## Problem description
When you reach the line containing "fold r in R." in the records below, start copying exactly, and stop once you have copied the line containing "properties its specification".

## The input
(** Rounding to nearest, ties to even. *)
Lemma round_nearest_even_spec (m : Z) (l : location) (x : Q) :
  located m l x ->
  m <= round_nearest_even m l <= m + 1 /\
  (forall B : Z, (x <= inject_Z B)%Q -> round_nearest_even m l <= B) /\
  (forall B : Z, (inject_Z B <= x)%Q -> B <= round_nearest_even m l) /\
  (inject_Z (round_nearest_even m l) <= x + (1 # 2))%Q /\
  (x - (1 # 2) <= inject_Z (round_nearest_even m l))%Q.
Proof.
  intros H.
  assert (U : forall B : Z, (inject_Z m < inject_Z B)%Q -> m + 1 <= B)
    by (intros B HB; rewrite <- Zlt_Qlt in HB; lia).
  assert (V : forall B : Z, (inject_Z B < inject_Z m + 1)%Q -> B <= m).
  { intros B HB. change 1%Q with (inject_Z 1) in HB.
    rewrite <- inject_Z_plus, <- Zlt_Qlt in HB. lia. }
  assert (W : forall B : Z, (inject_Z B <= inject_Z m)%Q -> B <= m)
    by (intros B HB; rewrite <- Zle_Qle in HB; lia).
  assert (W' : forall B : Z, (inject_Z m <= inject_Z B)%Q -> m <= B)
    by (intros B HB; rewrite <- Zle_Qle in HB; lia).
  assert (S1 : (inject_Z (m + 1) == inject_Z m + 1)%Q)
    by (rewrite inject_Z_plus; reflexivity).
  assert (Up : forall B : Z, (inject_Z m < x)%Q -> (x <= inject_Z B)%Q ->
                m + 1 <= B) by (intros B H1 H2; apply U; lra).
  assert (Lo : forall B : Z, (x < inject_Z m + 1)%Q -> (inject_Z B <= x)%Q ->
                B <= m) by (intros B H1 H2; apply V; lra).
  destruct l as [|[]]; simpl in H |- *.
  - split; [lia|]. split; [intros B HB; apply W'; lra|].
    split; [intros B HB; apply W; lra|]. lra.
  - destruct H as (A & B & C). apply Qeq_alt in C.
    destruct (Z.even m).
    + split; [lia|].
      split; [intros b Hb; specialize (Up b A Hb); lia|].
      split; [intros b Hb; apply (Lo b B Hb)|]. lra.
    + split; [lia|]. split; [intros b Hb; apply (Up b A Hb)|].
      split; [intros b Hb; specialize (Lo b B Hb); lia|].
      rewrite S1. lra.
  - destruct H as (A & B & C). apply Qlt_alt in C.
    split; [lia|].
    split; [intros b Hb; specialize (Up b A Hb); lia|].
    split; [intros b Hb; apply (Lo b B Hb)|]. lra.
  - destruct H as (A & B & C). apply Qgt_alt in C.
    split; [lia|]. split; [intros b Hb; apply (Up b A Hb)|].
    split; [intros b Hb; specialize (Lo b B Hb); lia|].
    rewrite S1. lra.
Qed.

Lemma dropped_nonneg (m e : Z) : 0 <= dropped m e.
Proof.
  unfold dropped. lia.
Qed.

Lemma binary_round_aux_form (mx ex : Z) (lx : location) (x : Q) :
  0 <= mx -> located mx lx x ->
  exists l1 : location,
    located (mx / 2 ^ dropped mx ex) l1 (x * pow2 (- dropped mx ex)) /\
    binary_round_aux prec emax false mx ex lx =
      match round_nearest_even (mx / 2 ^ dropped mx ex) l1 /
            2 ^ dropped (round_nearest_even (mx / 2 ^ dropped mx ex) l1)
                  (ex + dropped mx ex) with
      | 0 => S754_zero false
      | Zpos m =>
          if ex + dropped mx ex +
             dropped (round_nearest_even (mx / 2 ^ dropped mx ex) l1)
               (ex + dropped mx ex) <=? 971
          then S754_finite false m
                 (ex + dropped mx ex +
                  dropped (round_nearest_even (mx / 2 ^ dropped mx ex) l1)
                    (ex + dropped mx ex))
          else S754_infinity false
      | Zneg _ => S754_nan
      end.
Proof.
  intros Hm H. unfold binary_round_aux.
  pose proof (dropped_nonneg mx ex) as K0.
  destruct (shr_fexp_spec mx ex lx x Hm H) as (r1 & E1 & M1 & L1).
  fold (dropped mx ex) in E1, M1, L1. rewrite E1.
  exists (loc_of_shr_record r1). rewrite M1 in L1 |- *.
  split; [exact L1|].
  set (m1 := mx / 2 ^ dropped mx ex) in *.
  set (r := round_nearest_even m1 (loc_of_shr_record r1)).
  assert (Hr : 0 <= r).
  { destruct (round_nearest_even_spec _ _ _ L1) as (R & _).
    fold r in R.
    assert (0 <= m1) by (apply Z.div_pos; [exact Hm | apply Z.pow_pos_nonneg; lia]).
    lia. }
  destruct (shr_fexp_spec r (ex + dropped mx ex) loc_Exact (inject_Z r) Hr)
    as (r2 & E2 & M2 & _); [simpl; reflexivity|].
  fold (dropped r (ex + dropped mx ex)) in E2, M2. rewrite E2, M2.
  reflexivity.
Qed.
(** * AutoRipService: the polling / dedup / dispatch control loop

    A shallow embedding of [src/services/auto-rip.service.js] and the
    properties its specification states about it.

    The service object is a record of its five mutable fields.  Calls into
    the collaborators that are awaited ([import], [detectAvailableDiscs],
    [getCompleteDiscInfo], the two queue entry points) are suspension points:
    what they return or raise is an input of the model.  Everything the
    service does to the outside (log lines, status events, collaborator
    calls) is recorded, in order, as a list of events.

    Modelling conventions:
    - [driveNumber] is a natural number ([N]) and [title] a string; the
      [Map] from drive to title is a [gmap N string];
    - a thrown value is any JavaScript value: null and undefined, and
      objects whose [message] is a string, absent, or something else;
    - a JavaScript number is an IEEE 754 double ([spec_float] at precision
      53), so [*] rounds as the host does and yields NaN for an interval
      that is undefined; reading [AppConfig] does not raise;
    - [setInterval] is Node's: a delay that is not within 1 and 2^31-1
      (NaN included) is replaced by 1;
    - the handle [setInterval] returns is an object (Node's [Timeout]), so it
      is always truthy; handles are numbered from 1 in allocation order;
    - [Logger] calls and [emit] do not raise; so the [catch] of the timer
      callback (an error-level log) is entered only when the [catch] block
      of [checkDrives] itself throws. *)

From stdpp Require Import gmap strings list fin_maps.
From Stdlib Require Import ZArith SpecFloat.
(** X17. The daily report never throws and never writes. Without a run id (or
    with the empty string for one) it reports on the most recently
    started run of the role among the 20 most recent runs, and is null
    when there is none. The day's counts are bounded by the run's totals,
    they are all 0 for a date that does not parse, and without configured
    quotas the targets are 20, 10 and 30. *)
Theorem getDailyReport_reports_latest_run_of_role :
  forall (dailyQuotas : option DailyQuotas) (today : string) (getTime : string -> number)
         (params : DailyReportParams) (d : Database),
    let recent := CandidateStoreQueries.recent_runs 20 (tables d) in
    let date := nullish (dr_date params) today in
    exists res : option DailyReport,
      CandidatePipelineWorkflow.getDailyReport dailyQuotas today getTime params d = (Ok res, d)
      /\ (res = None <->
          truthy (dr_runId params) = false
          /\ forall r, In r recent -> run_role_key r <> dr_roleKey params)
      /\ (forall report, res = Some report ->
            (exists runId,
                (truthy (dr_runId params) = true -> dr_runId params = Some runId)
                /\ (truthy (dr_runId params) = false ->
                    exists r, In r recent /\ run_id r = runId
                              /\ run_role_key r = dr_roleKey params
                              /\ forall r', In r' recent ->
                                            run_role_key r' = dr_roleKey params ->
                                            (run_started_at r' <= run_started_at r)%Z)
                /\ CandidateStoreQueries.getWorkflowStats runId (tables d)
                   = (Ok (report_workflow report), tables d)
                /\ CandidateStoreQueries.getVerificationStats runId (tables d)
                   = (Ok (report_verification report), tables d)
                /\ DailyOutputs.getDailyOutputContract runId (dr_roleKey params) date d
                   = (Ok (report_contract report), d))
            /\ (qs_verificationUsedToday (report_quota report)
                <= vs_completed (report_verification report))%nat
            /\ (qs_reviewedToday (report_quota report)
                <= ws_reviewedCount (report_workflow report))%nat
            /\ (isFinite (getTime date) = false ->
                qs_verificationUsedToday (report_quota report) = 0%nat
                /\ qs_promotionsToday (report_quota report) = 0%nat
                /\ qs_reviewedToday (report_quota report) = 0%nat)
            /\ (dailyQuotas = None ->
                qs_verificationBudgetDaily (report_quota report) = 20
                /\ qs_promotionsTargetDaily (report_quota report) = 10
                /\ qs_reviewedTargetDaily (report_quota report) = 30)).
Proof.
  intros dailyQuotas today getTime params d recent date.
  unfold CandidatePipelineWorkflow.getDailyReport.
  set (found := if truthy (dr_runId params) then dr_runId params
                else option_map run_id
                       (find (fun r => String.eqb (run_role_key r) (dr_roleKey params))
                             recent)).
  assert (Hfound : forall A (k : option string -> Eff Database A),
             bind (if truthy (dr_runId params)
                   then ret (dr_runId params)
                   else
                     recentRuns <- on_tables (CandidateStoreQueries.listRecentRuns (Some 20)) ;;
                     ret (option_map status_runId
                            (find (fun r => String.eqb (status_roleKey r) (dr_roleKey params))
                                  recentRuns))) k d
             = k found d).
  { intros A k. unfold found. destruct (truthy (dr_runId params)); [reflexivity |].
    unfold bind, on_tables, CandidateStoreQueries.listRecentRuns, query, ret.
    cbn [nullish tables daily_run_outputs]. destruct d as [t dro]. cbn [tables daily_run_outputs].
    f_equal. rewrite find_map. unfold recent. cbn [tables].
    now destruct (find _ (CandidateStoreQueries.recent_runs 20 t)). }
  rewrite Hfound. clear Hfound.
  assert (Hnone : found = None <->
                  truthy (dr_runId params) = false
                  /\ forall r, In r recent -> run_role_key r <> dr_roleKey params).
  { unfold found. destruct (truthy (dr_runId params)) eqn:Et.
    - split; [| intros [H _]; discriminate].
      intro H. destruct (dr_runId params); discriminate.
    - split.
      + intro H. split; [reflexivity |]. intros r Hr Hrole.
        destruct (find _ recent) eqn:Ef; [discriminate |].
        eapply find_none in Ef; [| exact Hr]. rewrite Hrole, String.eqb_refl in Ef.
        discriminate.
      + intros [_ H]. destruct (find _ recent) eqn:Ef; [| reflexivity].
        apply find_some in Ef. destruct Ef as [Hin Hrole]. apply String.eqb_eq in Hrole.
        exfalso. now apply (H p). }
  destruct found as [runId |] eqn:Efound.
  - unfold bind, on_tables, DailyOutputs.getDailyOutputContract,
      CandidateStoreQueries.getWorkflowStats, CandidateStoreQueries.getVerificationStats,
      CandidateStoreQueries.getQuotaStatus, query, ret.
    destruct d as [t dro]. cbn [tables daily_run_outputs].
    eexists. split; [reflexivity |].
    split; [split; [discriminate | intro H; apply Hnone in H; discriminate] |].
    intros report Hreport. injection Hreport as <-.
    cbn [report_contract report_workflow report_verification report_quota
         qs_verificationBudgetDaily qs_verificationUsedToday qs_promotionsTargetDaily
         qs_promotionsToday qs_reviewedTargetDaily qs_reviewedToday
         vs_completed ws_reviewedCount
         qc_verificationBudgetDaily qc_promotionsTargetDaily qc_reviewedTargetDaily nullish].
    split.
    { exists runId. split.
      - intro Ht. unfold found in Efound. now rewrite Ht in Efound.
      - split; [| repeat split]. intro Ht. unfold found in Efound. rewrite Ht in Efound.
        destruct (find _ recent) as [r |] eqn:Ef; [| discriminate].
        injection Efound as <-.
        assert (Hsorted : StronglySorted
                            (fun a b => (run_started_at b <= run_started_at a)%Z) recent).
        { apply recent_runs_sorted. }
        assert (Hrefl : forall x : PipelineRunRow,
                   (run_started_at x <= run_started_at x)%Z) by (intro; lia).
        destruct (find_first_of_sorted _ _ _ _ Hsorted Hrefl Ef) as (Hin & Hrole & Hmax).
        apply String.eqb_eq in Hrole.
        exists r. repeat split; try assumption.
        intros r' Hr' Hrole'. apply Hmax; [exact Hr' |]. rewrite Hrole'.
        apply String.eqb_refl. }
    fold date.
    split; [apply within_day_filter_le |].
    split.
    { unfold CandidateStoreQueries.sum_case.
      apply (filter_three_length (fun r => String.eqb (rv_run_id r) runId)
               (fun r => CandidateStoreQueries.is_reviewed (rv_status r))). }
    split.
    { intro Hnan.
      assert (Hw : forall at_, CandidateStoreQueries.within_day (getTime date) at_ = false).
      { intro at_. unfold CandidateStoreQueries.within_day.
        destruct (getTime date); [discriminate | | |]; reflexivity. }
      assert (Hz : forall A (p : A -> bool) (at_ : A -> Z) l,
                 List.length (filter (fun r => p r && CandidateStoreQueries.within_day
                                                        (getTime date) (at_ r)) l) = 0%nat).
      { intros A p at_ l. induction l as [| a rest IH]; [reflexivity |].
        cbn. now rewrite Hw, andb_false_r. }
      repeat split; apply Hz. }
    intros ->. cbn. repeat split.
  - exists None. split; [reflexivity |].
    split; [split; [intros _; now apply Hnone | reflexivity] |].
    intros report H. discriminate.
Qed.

## Solution to this exercise
    fold r in R.
    assert (0 <= m1) by (apply Z.div_pos; [exact Hm | apply Z.pow_pos_nonneg; lia]).
    lia. }
  destruct (shr_fexp_spec r (ex + dropped mx ex) loc_Exact (inject_Z r) Hr)
    as (r2 & E2 & M2 & _); [simpl; reflexivity|].
  fold (dropped r (ex + dropped mx ex)) in E2, M2. rewrite E2, M2.
  reflexivity.
Qed.
(** * AutoRipService: the polling / dedup / dispatch control loop

    A shallow embedding of [src/services/auto-rip.service.js] and the
    properties its specification states about it.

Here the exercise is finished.